Tendo em conta que o velhinho foi "arrumado" pelos filhos no hospital, este convite dos gregos é, de algum modo, o ideal: haver pessoas que se interessam por nós, apesar de não nos deverem nada.
A alternativa escolhida pelos seus filhos era passar o Natal sozinho, arrumado no hospital.
Ou numa festinha organizada pelos assistente social do bairro...

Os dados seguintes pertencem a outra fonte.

(* ===== verification/Stubs.v ===== *)
(** * The service API stubs ([python/service-apis])

    A client calls a service through a class whose methods are empty: the proxy
    forwards the arguments as they are, and the service's own method binds
    them.  The stub is what a programmer reads, so that it should describe the
    service: a call that is right for the stub must be right for the service
    and mean the same.  A method is here its signature, and binding a call is
    Python's rule for positional and keyword arguments. *)

From S2P Require Import Prelude PyDict.

Local Open Scope string_scope.
Local Open Scope list_scope.

(** The parameters after [self], each with whether it has a default, and
    whether there is a parameter for other keywords *)
Record signature := Sig { sig_params : list (string * bool); sig_kwargs : bool }.

Definition names (s : signature) : list string := map fst (sig_params s).

(** A call: what is given by position, and the keywords with theirs *)
Record call {V : Type} := Call { positional : list V; keywords : list (string * V) }.
Arguments call : clear implicits.
Arguments Call {V}.

(** What parameter number [i] is bound to: its position, its keyword, or its
    default *)
Inductive bound (V : Type) := Given (v : V) | Default | Missing | Twice.
Arguments Given {V} v.
Arguments Default {V}.
Arguments Missing {V}.
Arguments Twice {V}.

Definition bind_param {V} (c : call V) (i : nat) (p : string * bool) : bound V :=
  match positional c !! i, dget (keywords c) p.1 with
  | Some _, Some _ => Twice
  | Some v, None => Given v
  | None, Some v => Given v
  | None, None => if p.2 then Default else Missing
  end.

Definition is_bound {V} (b : bound V) : bool := match b with Given _ | Default => true | _ => false end.

(** Whether Python accepts the call, and the arguments of the parameters *)
Definition accepts {V} (s : signature) (c : call V) : bool :=
  Nat.leb (length (positional c)) (length (sig_params s))
  && forallb is_bound (imap (bind_param c) (sig_params s))
  && (sig_kwargs s || forallb (λ k, bool_decide (k.1 ∈ names s)) (keywords c)).

(** ** The stubs and the services they stand for *)

Local Abbreviation req n := (n, false).
Local Abbreviation opt n := (n, true).
Local Abbreviation args l := (Sig l false).

Definition api_dirsvc : odict string signature :=
  [("register_service", args [req "service_ep"; opt "context"]);
   ("deregister", args [req "agent_ep"]);
   ("resolve_services", Sig [] true);
   ("deregister_service", args [req "service_id"; req "runtime_id"; req "generation"]);
   ("get_service_generation", args [req "service_id"]);
   ("register_event_notification", args [req "endpoint"; req "event_type"; req "class_id"; opt "filters"]);
   ("unregister_event_notification", args [req "registration_id"])].
Definition svc_dirsvc : odict string signature :=
  [("register_service", args [req "service_ep"; opt "context"]);
   ("deregister", args [req "ep"]);
   ("resolve_services", Sig [] true);
   ("deregister_service", args [req "service_id"; req "runtime_id"; req "generation"]);
   ("get_service_generation", args [req "service_id"]);
   ("register_event_notification", args [req "endpoint"; req "event_type"; req "class_id"; opt "filters"]);
   ("unregister_event_notification", args [req "registration_id"]); ("query", args [])].

Definition api_launcher : odict string signature :=
  [("launch", args [req "proc"; opt "path"]); ("kill", args [req "pid"]); ("terminate", args [req "pid"]);
   ("status", args [req "pid"]); ("shutdown", args []); ("test", args [])].
Definition svc_launcher : odict string signature :=
  [("launch", args [req "cmd"; opt "env"; opt "path"; opt "wait"; opt "target"; opt "muse"; opt "modules";
                    opt "python_env"]);
   ("kill", args [req "pid"]); ("terminate", args [req "pid"]); ("status", args [req "pid"]);
   ("shutdown", args [opt "keep"]); ("query", args []); ("test", args [])].

Definition api_events : odict string signature := [("put", args [req "event"])].
Definition svc_events : odict string signature :=
  [("class_id", args []); ("put", args [req "event"]); ("get", args [opt "criteria"; opt "equalto"; opt "recordtime"]);
   ("fileno", args []); ("register_external", args []); ("unregister_external", args [])].

Definition api_test_counter : odict string signature :=
  [("get_instance_id", args []); ("increment", args []); ("get_count", args []); ("shutdown", args [])].
Definition svc_test_counter : odict string signature :=
  [("query", args []); ("get_instance_id", args []); ("increment", args []); ("get_count", args []);
   ("shutdown", args [])].

Definition api_test_echo : odict string signature :=
  [("get_instance_id", args []); ("echo", args [req "value"]); ("raise_error", args []); ("shutdown", args [])].
Definition svc_test_echo : odict string signature :=
  [("query", args []); ("get_instance_id", args []); ("echo", args [req "value"]); ("raise_error", args []);
   ("shutdown", args [])].

(** Every stub beside its service *)
Definition stubs : list (odict string signature * odict string signature) :=
  [(api_dirsvc, svc_dirsvc); (api_launcher, svc_launcher); (api_events, svc_events);
   (api_test_counter, svc_test_counter); (api_test_echo, svc_test_echo)].

(** ** Conformance *)

(** The parameters of [s] are the first ones of [t], no default is lost, and
    what [t] adds has defaults. *)
Fixpoint conforms_params (s t : list (string * bool)) : bool :=
  match s, t with
  | [], _ => forallb snd t
  | p :: s', q :: t' => String.eqb p.1 q.1 && implb p.2 q.2 && conforms_params s' t'
  | _ :: _, [] => false
  end.
Definition conforms (s t : signature) : bool :=
  conforms_params (sig_params s) (sig_params t) && implb (sig_kwargs s) (sig_kwargs t).

Section Conformance.
Context {V : Type}.
Implicit Types (c : call V).

Lemma conforms_lookup s t i p :
  conforms_params s t = true → s !! i = Some p → ∃ q, t !! i = Some q ∧ p.1 = q.1 ∧ implb p.2 q.2 = true.
Proof.
  revert t i. induction s as [|p' s IH]; intros t i; [done|]. destruct t as [|q' t]; [done|]. simpl.
  intros H. split_hyps. destruct i as [|i]; simpl; [|by apply IH].
  intros [= <-]. exists q'. split_and!; [done | by apply String.eqb_eq | done].
Qed.

Lemma conforms_extra s t i q :
  conforms_params s t = true → s !! i = None → t !! i = Some q → q.2 = true.
Proof.
  revert t i. induction s as [|p' s IH]; intros t i; simpl.
  - rewrite forallb_forall. intros H _ Hq. apply H, list_elem_of_In. by eapply list_elem_of_lookup_2.
  - destruct t as [|q' t]; [done|]. intros H. split_hyps. destruct i as [|i]; [done|]. simpl. by apply IH.
Qed.

Lemma conforms_longer s t : conforms_params s t = true → (length s ≤ length t)%nat.
Proof.
  revert t. induction s as [|p s IH]; intros [|q t]; simpl; [lia | lia | done|]. intros H. split_hyps.
  by apply le_n_S, IH.
Qed.

Lemma accepted_param s c i p : accepts s c = true → sig_params s !! i = Some p → is_bound (bind_param c i p) = true.
Proof.
  unfold accepts. intros H Hi. split_hyps. rewrite forallb_forall in *.
  match goal with H : ∀ x, In x (imap _ _) → _ |- _ => apply H end. apply list_elem_of_In.
  apply (list_elem_of_lookup_2 _ i). by rewrite list_lookup_imap, Hi.
Qed.

(** A call the stub accepts is accepted by the method it conforms to, and its
    parameters get the same arguments there. *)
Lemma conforming_call s t c :
  conforms s t = true → accepts s c = true →
  accepts t c = true ∧
  ∀ i p, sig_params s !! i = Some p →
    ∃ q, sig_params t !! i = Some q ∧ q.1 = p.1 ∧ bind_param c i q = bind_param c i p.
Proof.
  unfold conforms. intros [Hp Hk]%andb_true_iff Ha.
  assert (∀ i p, sig_params s !! i = Some p →
    ∃ q, sig_params t !! i = Some q ∧ q.1 = p.1 ∧ bind_param c i q = bind_param c i p) as Hsame.
  { intros i p Hi. destruct (conforms_lookup _ _ _ _ Hp Hi) as (q & Hq & Hn & Hd). exists q. split_and!; [done..|].
    pose proof (accepted_param s c i p Ha Hi) as Hb. unfold bind_param in *. rewrite <- Hn.
    destruct (positional c !! i), (dget (keywords c) p.1); try done. destruct p as [? []]; [|done]. by destruct q as [? []]. }
  split; [|exact Hsame]. pose proof (conforms_longer _ _ Hp) as Hlen. pose proof Ha as Ha'.
  unfold accepts in Ha' |- *. split_hyps. rewrite !andb_true_iff. split_and!.
  - apply Nat.leb_le. match goal with H : Nat.leb _ _ = true |- _ => apply Nat.leb_le in H end. lia.
  - apply forallb_forall. intros b (i & Hb)%list_elem_of_In%list_elem_of_lookup_1. rewrite list_lookup_imap in Hb.
    destruct (sig_params t !! i) as [q|] eqn:Hq; [|done]. injection Hb as <-.
    destruct (sig_params s !! i) as [p|] eqn:Hi.
    + destruct (Hsame i p Hi) as (q' & Hq' & _ & Hbind). simplify_eq. rewrite Hbind. by eapply accepted_param.
    + pose proof (conforms_extra _ _ _ _ Hp Hi Hq) as Hd. unfold bind_param. rewrite Hd.
      assert (positional c !! i = None) as ->.
      { apply lookup_ge_None_2. apply lookup_ge_None_1 in Hi.
        match goal with H : Nat.leb _ _ = true |- _ => apply Nat.leb_le in H end. lia. }
      by destruct (dget (keywords c) q.1).
  - match goal with H : _ || _ = true |- _ => apply orb_true_iff in H as [Hkw|Hkw] end.
    { rewrite Hkw in Hk. simpl in Hk. by rewrite Hk. }
    apply orb_true_iff. right. rewrite forallb_forall in *. intros k Hkin. specialize (Hkw k Hkin).
    apply bool_decide_eq_true in Hkw. apply bool_decide_eq_true. unfold names in *.
    apply list_map_In in Hkw as (p & (i & Hi)%list_elem_of_lookup_1 & ->).
    destruct (Hsame i p Hi) as (q & Hq & <- & _). apply list_map_In. exists q. split; [|done].
    by eapply list_elem_of_lookup_2.
Qed.
End Conformance.

(** The two methods whose stubs differ from the services *)
Definition diverging : list string := ["launch"; "deregister"].

Definition check_stub (p : odict string signature * odict string signature) : bool :=
  forallb (λ ms, bool_decide (ms.1 ∈ diverging) ||
             match dget p.2 ms.1 with Some t => conforms ms.2 t | None => false end) p.1.

(** Every method a stub offers exists in the service, and, but for two of
    them, every call that is right for the stub is right for the service and
    gives its parameters the same arguments. *)
Theorem stubs_describe_services {V} api svc m s (c : call V) :
  (api, svc) ∈ stubs → (m, s) ∈ api → m ∉ diverging → accepts s c = true →
  ∃ t, dget svc m = Some t ∧ accepts t c = true ∧
    ∀ i p, sig_params s !! i = Some p →
      ∃ q, sig_params t !! i = Some q ∧ q.1 = p.1 ∧ bind_param c i q = bind_param c i p.
Proof.
  intros Hst Hm Hd Ha. assert (forallb check_stub stubs = true) as H by reflexivity.
  rewrite forallb_forall in H. specialize (H _ (proj1 (list_elem_of_In _ _) Hst)). unfold check_stub in H.
  rewrite forallb_forall in H. specialize (H _ (proj1 (list_elem_of_In _ _) Hm)). simpl in H.
  rewrite bool_decide_false in H by done. simpl in H. destruct (dget svc m) as [t|]; [|done].
  exists t. split; [done|]. by apply conforming_call.
Qed.

(** The path a client gives to [launch], by position as the stub has it, is
    taken for the environment. *)
Theorem launch_takes_path_for_env {V} (cmd path : V) s t :
  dget api_launcher "launch" = Some s → dget svc_launcher "launch" = Some t →
  accepts s (Call [cmd; path] []) = true ∧ accepts t (Call [cmd; path] []) = true ∧
  names s !! 1%nat = Some "path" ∧ names t !! 1%nat = Some "env".
Proof. by intros [= <-] [= <-]. Qed.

(Não, acho que não era grego, era alemão. A história já se passou há vários anos - hoje teria uma carga simbólica muito interessante.)

Vítor Lindegaard disse...

É certo, mas pode muitas vezes substitir-se a relação adversativa por uma relaçao causal: às vezes tem-se uma atitude simpática com alguém apesar de não se ter uma relação forte com essa pessoa PORQUE não se tem uma relação forte com essa pessoa. Que terá feito essa pessoa para os filhos não quererem que ela passasse o Natal com eles? Se calhar, nada... Ou apenas lhes transmitiu uma predisposição para o egoísmo e a falta de solidariedade... Seja como for, estas histórias são complexas e é melhor, penso eu, não partir do princípio de que os idosos são sistematicamente vítimas do desprezo e da ingratidão dos filhos, como muitas vezes se faz. Nota que o discurso é o mesmo nas sociedades menos modernas (digo assim para simplificar). Por exemplo, sempre ouvi falar muito de maus tratos a idosos em Moçambique ou na Bolívia, onde os idosos não são postos em instituições e ficam sempre com a família até morrer.